Anna Quindlen’s ‘Lots of Candles, Plenty of Cake’
Published 5:00 am Sunday, April 29, 2012
“Lots of Candles, Plenty of Cake” by Anna Quindlen (Random House, $26)
For most of her nearly 60 years, things have gone really well for writer Anna Quindlen. “When I came to The New York Times as a reporter in 1978, at age 25, I thought I’d been hired because I was aces at my job,” she writes in her new nonfiction book, “Lots of Candles, Plenty of Cake.” “It took me a few months to figure out that a small group of courageous women had sued the paper and that the hiring of a bumper crop of female reporters and editors … was the result.”
That was the beginning of Quindlen’s charmed life, one that led to her enormously popular Times column, “Life in the Thirties”; then more than a dozen bestselling works of nonfiction, fiction and children’s literature; a long, happy marriage with homes in the country and the city; a rewarding speaking career, and, best of all, three healthy, happy, grown children who get along beautifully and enjoy shopping in their mom’s jam-packed attic to furnish their apartments.
Indeed, there are lots of candles and plenty of cake for Quindlen. There is pride and self-acceptance and a wry resignation to the aging process. There are dear girlfriends, beloved pets and welcome times of solitude, and there is the family reading of “A Christmas Carol” every December. Maybe there has never been a perfect figure, but there is great vigor and excellent health to make up for it — these days, she can even do one-armed push-ups and a headstand.

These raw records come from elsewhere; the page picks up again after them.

(** * PDF text-extraction and translation service

    A shallow embedding of the two Express servers of the repository:

    - [Disk]   : [server.js], which stages uploads in [./uploads];
    - [Memory] : the second server file, which keeps uploads in memory and
                 adds the combined [/process-pdf] endpoint.

    JavaScript values are modelled by the inductive [value]; a string is a
    [string] whose characters stand for UTF-16 code units, so that [length]
    and [substring] count the way the source does.  Handlers are written in
    a small state-and-exception monad [M] over the part of the world they
    touch: the files on disk and the log of HTTP calls sent to the
    translation provider.  The PDF parser, the translation provider, the
    clock and the process environment are fields of a [runtime] record. *)

From stdpp Require Import base strings list gmap pretty.
From Stdlib Require Import ZArith Lia Strings.Byte.

Set Warnings "-register-all".

Local Open Scope string_scope.
Local Open Scope list_scope.
Local Open Scope Z_scope.

(* ===================================================================== *)
(** ** JavaScript values and strings *)
(* ===================================================================== *)

Module JS.

Inductive value : Type :=
| Undefined
| Null
| Bool (b : bool)
| Num (n : Z)
| Str (s : string)
| Arr (elems : list value)
| Obj (fields : list (string * value)).

(** [typeof v] *)
Definition typeof (v : value) : string :=
  match v with
  | Undefined => "undefined"
  | Null => "object"
  | Bool _ => "boolean"
  | Num _ => "number"
  | Str _ => "string"
  | Arr _ => "object"
  | Obj _ => "object"
  end.

(** ToBoolean: what [!v], [a && b], [a || b] and [c ? x : y] test. *)
Definition truthy (v : value) : bool :=
  match v with
  | Undefined => false
  | Null => false
  | Bool b => b
  | Num n => negb (Z.eqb n 0)
  | Str s => negb (Nat.eqb (String.length s) 0)
  | Arr _ => true
  | Obj _ => true
  end.

(** [a || b] and [a && b] on values. *)
Definition or_else (a b : value) : value := if truthy a then a else b.

Definition nullish (v : value) : bool :=
  match v with
  | Undefined | Null => true
  | _ => false
  end.

Fixpoint lookup_field (k : string) (fields : list (string * value)) : value :=
  match fields with
  | [] => Undefined
  | (k', v) :: rest => if String.eqb k k' then v else lookup_field k rest
  end.

(** [v.k] for a [v] that is neither [null] nor [undefined], and for the
    property names the servers read (none of them is a built-in of
    strings or arrays). *)
Definition get (k : string) (v : value) : value :=
  match v with
  | Obj fields => lookup_field k fields
  | _ => Undefined
  end.

(** [v?.k] *)
Definition opt_get (k : string) (v : value) : value :=
  if nullish v then Undefined else get k v.

(** *** Strings *)

Fixpoint take (n : nat) (s : string) : string :=
  match n, s with
  | O, _ => ""
  | S _, EmptyString => ""
  | S n', String c s' => String c (take n' s')
  end.

Fixpoint drop (n : nat) (s : string) : string :=
  match n, s with
  | O, _ => s
  | S _, EmptyString => ""
  | S n', String _ s' => drop n' s'
  end.

(** [s.length] *)
Definition length (s : string) : Z := Z.of_nat (String.length s).

(** [s.substring(indexStart, indexEnd)]: both indices are clamped to
    [0 .. s.length] and swapped when they come in the wrong order. *)
Definition substring (s : string) (indexStart indexEnd : Z) : string :=
  let len := length s in
  let finalStart := Z.min (Z.max indexStart 0) len in
  let finalEnd := Z.min (Z.max indexEnd 0) len in
  let from := Z.min finalStart finalEnd in
  let to := Z.max finalStart finalEnd in
  take (Z.to_nat (to - from)) (drop (Z.to_nat from) s).

(** [s.endsWith(suffix)] *)
Definition endsWith (s suffix : string) : bool :=
  String.eqb (substring s (length s - length suffix) (length s)) suffix.

(** *** What [res.json] puts on the wire

    [JSON.stringify] leaves out the properties of an object whose value
    is [undefined] and writes [null] for an [undefined] array element. *)
Fixpoint serialize (v : value) : value :=
  match v with
  | Obj fields =>
      Obj ((fix go (l : list (string * value)) : list (string * value) :=
              match l with
              | [] => []
              | (k, Undefined) :: rest => go rest
              | (k, x) :: rest => (k, serialize x) :: go rest
              end) fields)
  | Arr elems =>
      Arr ((fix go (l : list value) : list value :=
              match l with
              | [] => []
              | Undefined :: rest => Null :: go rest
              | x :: rest => serialize x :: go rest
              end) elems)
  | _ => v
  end.

(** A property is on the wire when the serialised object has it. *)
Definition has_field (k : string) (v : value) : bool :=
  match v with
  | Obj fields => existsb (String.eqb k) (map fst fields)
  | _ => false
  end.

(** *** Error objects *)

Record Error : Type := mkError { message : string; stack : string }.

End JS.

Import JS.

(* ===================================================================== *)
(** ** The world around a handler *)
(* ===================================================================== *)

Definition buffer : Type := list byte.

(** The [data] that [pdf-parse] resolves to. *)
Record pdf_data : Type := { text : string; numpages : Z }.

(** The query of one [axios.get] call. *)
Record axios_call : Type := {
  url : string;
  q : string;
  langpair : string;
  de : option string;
  timeout : Z
}.

Inductive result (A : Type) : Type :=
| Ok (a : A)
| Throw (e : Error).
Arguments Ok {A} a.
Arguments Throw {A} e.

(** What the code does not define itself.  [Number_toString] is the
    language's conversion of a number to a string.  [Object_toString] is
    its conversion of an array or an object, which throws a [TypeError]
    when the value has no primitive form (an object whose own property
    [toString] is not a function, for one).  [stack_of] is the trace the
    engine records in a new [Error]; [pdf] and [provider] answer [Throw]
    when the promise rejects; [provider] gives [response.data] of a 2xx
    answer. *)
Record runtime : Type := {
  Number_toString : Z → string;
  Object_toString : value → result string;
  stack_of : string → string;
  NODE_ENV : option string;
  Date_now : Z;
  pdf : buffer → result pdf_data;
  provider : axios_call → result value
}.

Record world : Type := {
  files : gmap string buffer;
  sent : list axios_call
}.

(** The state-and-exception monad of the handlers. *)
Definition M (A : Type) : Type := world → result A * world.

What there is not, oddly enough, is any conflict, or tension or darkness. True, the author’s mother died of cancer when Quindlen was in college, and she might have ended up with a drinking problem, it seems, if she had not had her last beer several decades ago. But largely she has had the biography her nonfiction titles suggest: “Loud and Clear,” “A Short Guide to a Happy Life,” “Being Perfect.”